October 8, 2010 by · 6 Comments
Filed under: Social Brain 

One of Nietzsche’s most resonant remarks was that ‘man has no ears for that to which experience has given him no access.’ Sometimes you just can’t process an idea, because you don’t have the mental tools or reference points to make sense  of it.

Sometimes a whole ‘way of being’ passes you by, because you are simply not aware that such an experiential state is possible. The classic illustration is HG Wells’s short  story, The Country of the Blind, in which a man with vision fails to convey to the blind that there is a fith sense, and that he can see. Instead, he is thought to be ‘unstable’ because of his ‘obsession’ with sight.

Such considerations are pertinent with regard to mindfulness, because one of the main ideas that motivates the practice of mindfulness is the idea of  ‘doing’ less, and ‘being’ more. Don’t just do something, sit there! is one vernacular way to capture the injunction to be mindful.

But what does it mean to just ‘be’? If you have no experience of meditation, the idea of just ‘being’ sounds passive, pointless and indulgent. But if you have tasted the experience of freedom that comes from feeling that you don’t have to ‘do’ anything, you know that it is often wonderfully cleansing, and even productive. Moreover, from the perspective of ‘being’, so much of what passes for productive activity looks frenzied, hubristic and futile.

From the perspective of 'being', so much of what passes for productive activity looks frenzied, hubristic and futile.

The point is not that we should all stop and do nothing, but that we need to recognise how much more creative, considerate and judicious our actions could be if they were grounded in a daily experience of just being. Indeed, although mindfulness in the west is a largely secular practice, the notion that being should underpin and inform doing has a distinguished spiritual pedigree. A secular translation of Christ’s statement that: ‘The kingdom of heaven lies within you’ might be: ‘go and meditate’ . Perhaps the core message of the Hindu holy text, The Bhagvad Gita, is ‘grounded in being, perform action.’ That is sound, if abstract advice. A sweeter version of the same idea is expressed by Lao Tzu: “Search your heart and see. The way to do is to be.”

From the western canon, Pascal famously said that all of our miseries stem from not being able to sit in a quiet room alone, and Kafka penned the fabulous suggestion: “You do not need to leave your room. Remain sitting at your table and listen.

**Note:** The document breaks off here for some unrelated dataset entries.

(** * Record and replay of browser action logs

    A shallow embedding of the JavaScript classes [EventStreamPlayer]
    (src/EventStreamPlayer.js), [EventStreamWriter] and
    [ActionTrackingRecorder], with the properties of their timeline model.

    Conventions of the embedding.
    - A JavaScript number is an exact rational ([Q]); statements about
      numbers use [==] ([Qeq]).  Only finite numbers are covered (no [NaN],
      no infinities, no rounding), and a speed is never [0] where a
      quotient by it is taken.
    - [Date.now()] is the argument [now] of a call, for a call that reads
      the clock once or whose reads all give the same instant.  [play] and
      the callback of a timer read it more than once: [playOn], [loadOn] and
      [onTimeoutOn] take the reads one by one, as a function [clock].
    - [setTimeout(f, d)] at instant [now] adds a pending timer that the host
      fires at [now + d] when [1 <= d <= 2^31 - 1]; Node replaces any other
      delay, one above [2^31 - 1] ms as well as one below [1] ms, by [1] ms
      ([hostDelay]).  Among pending timers the earliest fires first, and of
      two with the same instant the one armed first.  The host's lateness
      and its dropping of the sub-millisecond part of a delay are left out.
    - An object is a record; a method is a function in the monad [M] that
      threads the object and may throw: like in JavaScript, what a method
      had assigned before it threw stays assigned.
    - [emit(name, payload)] appends to the emitter's list of emitted events;
      listeners are not modelled, except that emitting ['error'] without an
      ['error'] listener throws, as Node's EventEmitter does. *)

From Stdlib Require Import Ascii String QArith Qminmax ZArith List Bool Lia Lqa.
From Stdlib Require Import Permutation Sorted.
Import ListNotations.
Local Open Scope Q_scope.

(** ** Numbers *)

(** [x < y] on numbers, as a boolean. *)
Definition Qltb (x y : Q) : bool := negb (Qle_bool y x).

(** ** The event log *)

(** One entry of the action log: the [type] tag, the virtual [timestamp] in
    milliseconds, and the remaining fields, which no code here looks into. *)
Record ActionRecord : Type := mkAction {
  type : string;
  timestamp : Q;
  payload : string
}.

(** [Array.prototype.findIndex]: the first index whose element satisfies
    [p], [-1] when there is none. *)
Fixpoint findIndexFrom {A : Type} (p : A -> bool) (l : list A) (i : Z) : Z :=
  match l with
  | [] => (-1)%Z
  | a :: r => if p a then i else findIndexFrom p r (i + 1)%Z
  end.

Definition findIndex {A : Type} (p : A -> bool) (l : list A) : Z :=
  findIndexFrom p l 0%Z.

(** [l[i]] for an integer [i]: [undefined] ([None]) out of range. *)
Definition at_index {A : Type} (l : list A) (i : Z) : option A :=
  if (i <? 0)%Z then None else nth_error l (Z.to_nat i).

(** The log is sorted ascending by timestamp. *)
Inductive sorted_log : list ActionRecord -> Prop :=
| sorted_nil : sorted_log []
| sorted_cons : forall a l,
    Forall (fun b => timestamp a <= timestamp b) l ->
    sorted_log l -> sorted_log (a :: l).

(** The data model's invariant: timestamps are not negative. *)
Definition nonneg_log (l : list ActionRecord) : Prop :=
  Forall (fun a => 0 <= timestamp a) l.

(** ** The monad of methods *)

Inductive Exn : Type :=
| TypeError                       (* a property of [undefined], a [null] path *)
| RangeError                      (* call stack exhausted *)
| SystemError (code : string)     (* a file system error and its [code] *)
| UnhandledError                  (* ['error'] emitted with no listener *)
| Error (message : string).

Inductive Outcome (S A : Type) : Type :=
| Returned (v : A) (s : S)
| Thrown (e : Exn) (s : S).
Arguments Returned {S A} v s.
Arguments Thrown {S A} e s.

Definition Method (S A : Type) : Type := S -> Outcome S A.

Definition ret {S A} (v : A) : Method S A := fun s => Returned v s.
Definition bind {S A B} (m : Method S A) (k : A -> Method S B) : Method S B :=
  fun s => match m s with
           | Returned v s' => k v s'
           | Thrown e s' => Thrown e s'
           end.
Definition throw {S A} (e : Exn) : Method S A := fun s => Thrown e s.
Definition this {S} : Method S S := fun s => Returned s s.
Definition assign {S} (f : S -> S) : Method S unit := fun s => Returned tt (f s).

(** [try { m } catch (error) { handler error }] *)
Definition try_catch {S A} (m : Method S A) (handler : Exn -> Method S A) : Method S A :=
  fun s => match m s with
           | Returned v s' => Returned v s'
           | Thrown e s' => handler e s'
           end.

Notation "x <- m ;; k" := (bind m (fun x => k))
  (at level 61, m at next level, right associativity).
Notation "m ;; k" := (bind m (fun _ => k))
  (at level 61, right associativity).

(** [error.code === c] *)
Definition hasCode (error : Exn) (c : string) : bool :=
  match error with
  | SystemError code => String.eqb code c
  | _ => false
  end.

(** The object a call leaves behind, whether it returned or threw. *)
Definition after {S A} (o : Outcome S A) : S :=
  match o with Returned _ s => s | Thrown _ s => s end.

Definition threw {S A} (o : Outcome S A) : option Exn :=
  match o with Returned _ _ => None | Thrown e _ => Some e end.

Definition returned {S A} (o : Outcome S A) : option A :=
  match o with Returned v _ => Some v | Thrown _ _ => None end.

Fixpoint forEach {S A : Type} (f : A -> Method S unit) (l : list A) : Method S unit :=
  match l with
  | [] => ret tt
  | x :: r => f x ;; forEach f r
  end.

Module Player.

(** *** State of an [EventStreamPlayer] *)

Record Options : Type := mkOptions {
  playbackSpeed : Q;
  autoPlay : bool;
  loop : bool;
  debugMode : bool
}.

Definition defaultOptions : Options := mkOptions 1 false false false.

(** Payload of an emitted event. *)
Inductive Payload : Type :=
| NoPayload
| Position (timestamp : Q) (actionIndex : Z)
| Loaded (totalActions : Z) (duration : Q)
| Speed (speed : Q)
| Action (action : ActionRecord)
| Failure (type : string) (error : Exn).
(** * Study-planning agents: persistence and calendar tools, conversation runner

    A shallow embedding of
      - [app/services/tools/agent_tools.py]      (save_schedule_json, load_schedule_json)
      - [app/services/tools/google_calendar.py]  (create_events_from_plan)
      - [app/agents/study_planning_team.py]      (run_conversation, run_conversation_with_socket)

    Python values that travel through the tools are JSON documents; a Python
    [dict] with string keys is a [gmap string json].  Statements run in a
    state-and-exception monad over an explicit world (files, standard output,
    the remote calendar): an exception keeps the effects that happened before
    it was raised, as in Python. *)

From stdpp Require Import gmap strings list fin_maps.
(** * Student/teacher backend: the two [server.js] files, embedded and verified

    The repository holds two versions of the Express backend:
    - [src/backend/server.js], embedded in [Module Backend];
    - [src/unnamed/part_000], embedded in [Module Variant].

    Both talk to one MySQL store through [db.query].  The store is the
    shared part of the model: tables with an AUTO_INCREMENT key, the
    statements the two files issue, and a schedule saying which of the
    coming queries the store rejects.  Handlers are written in a small
    state-and-error monad over that store; a rejected promise that no
    [catch] handles is an [Err] result, a sent response an [Ok] one. *)

From stdpp Require Import gmap strings list fin_maps sorting.
From Stdlib Require Import ZArith Lia.

Open Scope string_scope.
Open Scope Z_scope.

(** ** JavaScript values of a request body and JSON of a response *)

(** The scalar JSON values a body field can take; [JUndefined] is what
    destructuring gives for a key the body does not have. *)
Inductive jsval :=
| JUndefined
| JNull
| JBool (b : bool)
| JNum (n : Z)
| JStr (s : string).

(** [!v] is [negb (truthy v)]. *)
Definition truthy (v : jsval) : bool :=
  match v with
  | JUndefined | JNull => false
  | JBool b => b
  | JNum n => negb (n =? 0)
  | JStr s => negb (String.eqb s "")
  end.

Set Warnings "-register-all".

Inductive json :=
| JsonNull
| JsonNum (n : Z)
| JsonStr (s : string)
| JsonArr (l : list json)
| JsonObj (l : list (string * json)).

(** ** The store *)

Inductive sqlval :=
| SqlNull
| SqlInt (n : Z)
| SqlText (s : string).

Inductive coltype :=
| IntAutoIncrementPrimaryKey
| Varchar (n : Z) (not_null : bool)
| TimestampDefaultCurrent.

(** A row keeps its primary key apart from the other cells, which are in
    column order. *)
Record row := Row { row_id : Z; row_cells : list (string * sqlval) }.

(** [t_rows] is in storage order. *)
Record table := Table {
  t_columns : list (string * coltype);
  t_rows : list row;
  t_auto_increment : Z
}.

Inductive error :=
| StoreUnavailable
| NoSuchTable (t : string)
| UnknownColumn (c : string)
| ColumnCountMismatch
| DuplicateEntry (id : Z)
| ColumnCannotBeNull (c : string)
| IncorrectKeyValue
| FileNotFound (path : string)
| UndefinedPool.

Inductive result (A : Type) :=
| Ok (a : A)
| Err (e : error).
Arguments Ok {A} a.
Arguments Err {A} e.

Definition is_ok {A} (r : result A) : bool :=
  match r with Ok _ => true | Err _ => false end.

(** What the process writes and does besides querying the store. *)
Inductive message :=
| MissingEnv (key : string)
| Connected (attempt : Z)
| ConnectionFailed (attempt retries : Z) (e : error)
| Retrying (delay : Z)
| TablesEnsured
| ErrorEnsuringTables (e : error)
| ErrorAddingStudent (e : error)
| ErrorAddingTeacher (e : error)
| ErrorDeletingStudent (e : error)
| ErrorDeletingTeacher (e : error)
| FatalCouldNotStart (e : error)
| ServerRunning.

Inductive event :=
| ConsoleLog (m : message)
| ConsoleError (m : message)
| SetTimeout (ms : Z)
| Listen (port : Z).

(** The world a process runs in.  [faults] is the store's availability
    for the coming queries, one entry a query: [Some e] for a query the
    store rejects with [e], [None] for one it serves; past the end of the
    list every query is served. *)
Record world := World {
  tables : gmap string table;
  clock : Z;
  faults : list (option error);
  files : gmap string string;
  trace : list event
}.

Definition set_tables (ts : gmap string table) (w : world) : world :=
  World ts (clock w) (faults w) (files w) (trace w).
Definition set_faults (fs : list (option error)) (w : world) : world :=
  World (tables w) (clock w) fs (files w) (trace w).
Definition add_event (e : event) (w : world) : world :=
  World (tables w) (clock w) (faults w) (files w) (trace w ++ [e]).

(** ** The monad of asynchronous code: state and rejection *)

Definition M (A : Type) : Type := world -> result A * world.

Definition ret {A} (a : A) : M A := fun w => (Ok a, w).
Definition throw {A} (e : error) : M A := fun w => (Err e, w).
Definition bind {A B} (m : M A) (k : A -> M B) : M B :=
  fun w => match m w with
           | (Ok a, w') => k a w'
           | (Err e, w') => (Err e, w')
           end.
Definition try_catch {A} (m : M A) (h : error -> M A) : M A :=
  fun w => match m w with
           | (Ok a, w') => (Ok a, w')
           | (Err e, w') => h e w'
           end.
Definition emit (e : event) : M unit := fun w => (Ok tt, add_event e w).

Declare Scope async_scope.
Delimit Scope async_scope with async.
Notation "x <- m ;; k" := (bind m (fun x => k))
  (at level 100, m at next level, k at level 200, right associativity)
  : async_scope.
Notation "m ;; k" := (bind m (fun _ => k))
  (at level 100, k at level 200, right associativity) : async_scope.
Open Scope async_scope.

(** ** Statements *)

Definition has_column (t : table) (c : string) : bool :=
  bool_decide (c ∈ (t_columns t).*1).

Definition assoc {A} (k : string) (l : list (string * A)) : option A :=
  snd <$> List.find (fun p => String.eqb (fst p) k) l.

Fixpoint digits_of_pos (fuel : nat) (n : Z) (acc : string) : string :=
  match fuel with
  | O => acc
  | S f =>
      let d := String (Ascii.ascii_of_nat (48 + Z.to_nat (n mod 10))) acc in
      if n <? 10 then d else digits_of_pos f (n / 10) d
  end.

(** Decimal text of an integer, as a VARCHAR column keeps a number. *)
Definition decimal (n : Z) : string :=
  if n <? 0 then String.append "-" (digits_of_pos (S (Z.to_nat (Z.log2 (- n)))) (- n) "")
  else digits_of_pos (S (Z.to_nat (Z.log2 n))) n "".

(** The value a VARCHAR cell takes from a bound parameter.  The length
    limit of the column is the server's to enforce and is not modelled. *)
Definition to_varchar (v : sqlval) : sqlval :=
  match v with
  | SqlNull => SqlNull
  | SqlInt n => SqlText (decimal n)
  | SqlText s => SqlText s
  end.

(** The key of a new row: a non-zero number given for [id] is taken, NULL,
    zero or no value lets AUTO_INCREMENT assign it. *)
Definition new_key (t : table) (given : list (string * sqlval)) : result Z :=
  match assoc "id" given with
  | None | Some SqlNull => Ok (t_auto_increment t)
  | Some (SqlInt i) => if i =? 0 then Ok (t_auto_increment t) else Ok i
  | Some (SqlText _) => Err IncorrectKeyValue
  end.

Fixpoint new_cells (now : Z) (cols : list (string * coltype))
    (given : list (string * sqlval)) : result (list (string * sqlval)) :=
  match cols with
  | [] => Ok []
  | (c, ty) :: cols' =>
      let cell :=
        match ty with
        | IntAutoIncrementPrimaryKey => Ok None
        | Varchar _ not_null =>
            let v := to_varchar (default SqlNull (assoc c given)) in
            match v with
            | SqlNull => if not_null then Err (ColumnCannotBeNull c) else Ok (Some v)
            | _ => Ok (Some v)
            end
        | TimestampDefaultCurrent =>
            Ok (Some (default (SqlInt now) (assoc c given)))
        end in
      match cell with
      | Err e => Err e
      | Ok oc =>
          match new_cells now cols' given with
          | Err e => Err e
          | Ok rest =>
              Ok (match oc with Some v => (c, v) :: rest | None => rest end)
          end
      end
  end.

Definition has_key (id : Z) (rows : list row) : bool :=
  existsb (fun r => row_id r =? id) rows.

(** INSERT INTO t (cols) VALUES (vals) *)
Definition insert_into (now : Z) (cols : list string) (vals : list sqlval)
    (t : table) : result table :=
  if negb (length cols =? length vals)%nat then Err ColumnCountMismatch else
  match List.find (fun c => negb (has_column t c)) cols with
  | Some c => Err (UnknownColumn c)
  | None =>
      let given := zip cols vals in
      match new_key t given with
      | Err e => Err e
      | Ok id =>
          match new_cells now (t_columns t) given with
          | Err e => Err e
          | Ok cells =>
              if has_key id (t_rows t) then Err (DuplicateEntry id)
              else Ok (Table (t_columns t)
                             (t_rows t ++ [Row id cells])
                             (Z.max (t_auto_increment t) (id + 1)))
          end
      end
  end.

(** DELETE FROM t WHERE id = ? *)
Definition delete_where_id (id : Z) (t : table) : table :=
  Table (t_columns t)
        (List.filter (fun r => negb (row_id r =? id)) (t_rows t))
        (t_auto_increment t).

(** UPDATE t SET id = ? WHERE id = ? *)
Definition update_id (new old : Z) (t : table) : result table :=
  if negb (has_key old (t_rows t)) then Ok t
  else if new =? old then Ok t
  else if has_key new (t_rows t) then Err (DuplicateEntry new)
  else Ok (Table (t_columns t)
                 (map (fun r => if row_id r =? old then Row new (row_cells r) else r)
                      (t_rows t))
                 (Z.max (t_auto_increment t) (new + 1))).

(** SELECT MAX(id): NULL on an empty table. *)
Definition max_id (rows : list row) : option Z :=
  match rows with
  | [] => None
  | r :: rs => Some (fold_left Z.max (map row_id rs) (row_id r))
  end.

(** SELECT id ... ORDER BY id *)
Definition ids_ordered (rows : list row) : list Z :=
  merge_sort Z.le (map row_id rows).

(** A statement maps the tables (and the server's clock) to a result and
    the tables after it. *)
Definition statement (A : Type) : Type :=
  gmap string table -> Z -> result (A * gmap string table).

Definition read_table {A} (name : string) (f : table -> A) : statement A :=
  fun ts _ =>
    match ts !! name with
    | None => Err (NoSuchTable name)
    | Some t => Ok (f t, ts)
    end.

Definition write_table (name : string) (f : Z -> table -> result table)
    : statement unit :=
  fun ts now =>
    match ts !! name with
    | None => Err (NoSuchTable name)
    | Some t =>
        match f now t with
        | Ok t' => Ok (tt, <[name := t']> ts)
        | Err e => Err e
        end
    end.

(** SELECT 1 *)
Definition SELECT_1 : statement unit := fun ts _ => Ok (tt, ts).

(** CREATE TABLE IF NOT EXISTS name (cols) *)
Definition CREATE_TABLE_IF_NOT_EXISTS (name : string)
    (cols : list (string * coltype)) : statement unit :=
  fun ts _ =>
    match ts !! name with
    | Some _ => Ok (tt, ts)
    | None => Ok (tt, <[name := Table cols [] 1]> ts)
    end.

Definition SELECT_ALL (name : string) : statement (list row) :=
  read_table name t_rows.
Definition SELECT_MAX_ID (name : string) : statement (option Z) :=
  read_table name (fun t => max_id (t_rows t)).
Definition SELECT_ID_ORDER_BY_ID (name : string) : statement (list Z) :=
  read_table name (fun t => ids_ordered (t_rows t)).
Definition INSERT_INTO (name : string) (cols : list string)
    (vals : list sqlval) : statement unit :=
  write_table name (fun now => insert_into now cols vals).
Definition DELETE_WHERE_ID (name : string) (id : Z) : statement unit :=
  write_table name (fun _ t => Ok (delete_where_id id t)).
Definition UPDATE_SET_ID (name : string) (new old : Z) : statement unit :=
  write_table name (fun _ => update_id new old).

(** [db.query(stmt)]: takes the next entry of [faults]; a rejected query
    leaves the tables as they are. *)
Definition query {A} (stmt : statement A) : M A :=
  fun w =>
    let w1 := set_faults (tail (faults w)) w in
    match faults w with
    | Some e :: _ => (Err e, w1)
    | _ =>
        match stmt (tables w) (clock w) with
        | Ok (a, ts) => (Ok a, set_tables ts w1)
        | Err e => (Err e, w1)
        end
    end.

(** ** Fail-fast check of the environment (both files, lines 14-22) *)

Definition REQUIRED_ENV_VARS : list string :=
  ["DB_HOST"; "DB_USER"; "DB_PASSWORD"; "DB_NAME"].

(** [!process.env[key]]: unset, or set to the empty string. *)
Definition env_missing (env : gmap string string) (key : string) : bool :=
  match env !! key with
  | None => true
  | Some v => String.eqb v ""
  end.

(** The [forEach]: [Some code] when [process.exit(code)] was called, which
    ends the process there. *)
Fixpoint check_env (env : gmap string string) (keys : list string)
    (w : world) : option Z * world :=
  match keys with
  | [] => (None, w)
  | key :: rest =>
      if env_missing env key
      then (Some 1, add_event (ConsoleError (MissingEnv key)) w)
      else check_env env rest w
  end.

(** ** Connection with retry *)

Inductive ssl_options :=
| RejectUnauthorized (b : bool)
| CertificateAuthority (pem : string).

Record pool := Pool {
  host : option string;
  user : option string;
  password : option string;
  database : option string;
  port : option Z;
  waitForConnections : bool;
  connectionLimit : Z;
  queueLimit : Z;
  connectTimeout : option Z;
  ssl : ssl_options
}.

Definition digit_of (c : Ascii.ascii) : option Z :=
  let n := Z.of_nat (Ascii.nat_of_ascii c) in
  if (48 <=? n) && (n <=? 57) then Some (n - 48) else None.

Fixpoint digits_value (s : string) (acc : Z) : option Z :=
  match s with
  | EmptyString => Some acc
  | String c s' =>
      match digit_of c with
      | Some d => digits_value s' (10 * acc + d)
      | None => None
      end
  end.

(** [Number(s)] for a non-empty run of decimal digits; [None] stands for
    what [Number] makes of any other text (NaN and the other literal
    forms), which is not modelled. *)
Definition Number (s : string) : option Z :=
  match s with
  | EmptyString => Some 0
  | _ => digits_value s 0
  end.

(** [x || d] on an environment value. *)
Definition env_or {A} (v : option string) (f : string -> A) (d : A) : A :=
  match v with
  | None => d
  | Some s => if String.eqb s "" then d else f s
  end.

Do not even listen, simply wait, be quiet, still and solitary. The world will freely offer itself to you to be unmasked, it has no choice, it will roll in ecstasy at your feet.”

The point is that as individuals and collectively we are missing out because we tend to do too much and be too little.What Kafka doesn’t say is that it takes a certain amount of training to be able to be ‘quiet, still and solitary’. There is some gentle irony in the fact that those who most value ‘getting stuff done’ are often not so much unwilling, but rather unable to sit still. The one thing they can’t do, is to just be.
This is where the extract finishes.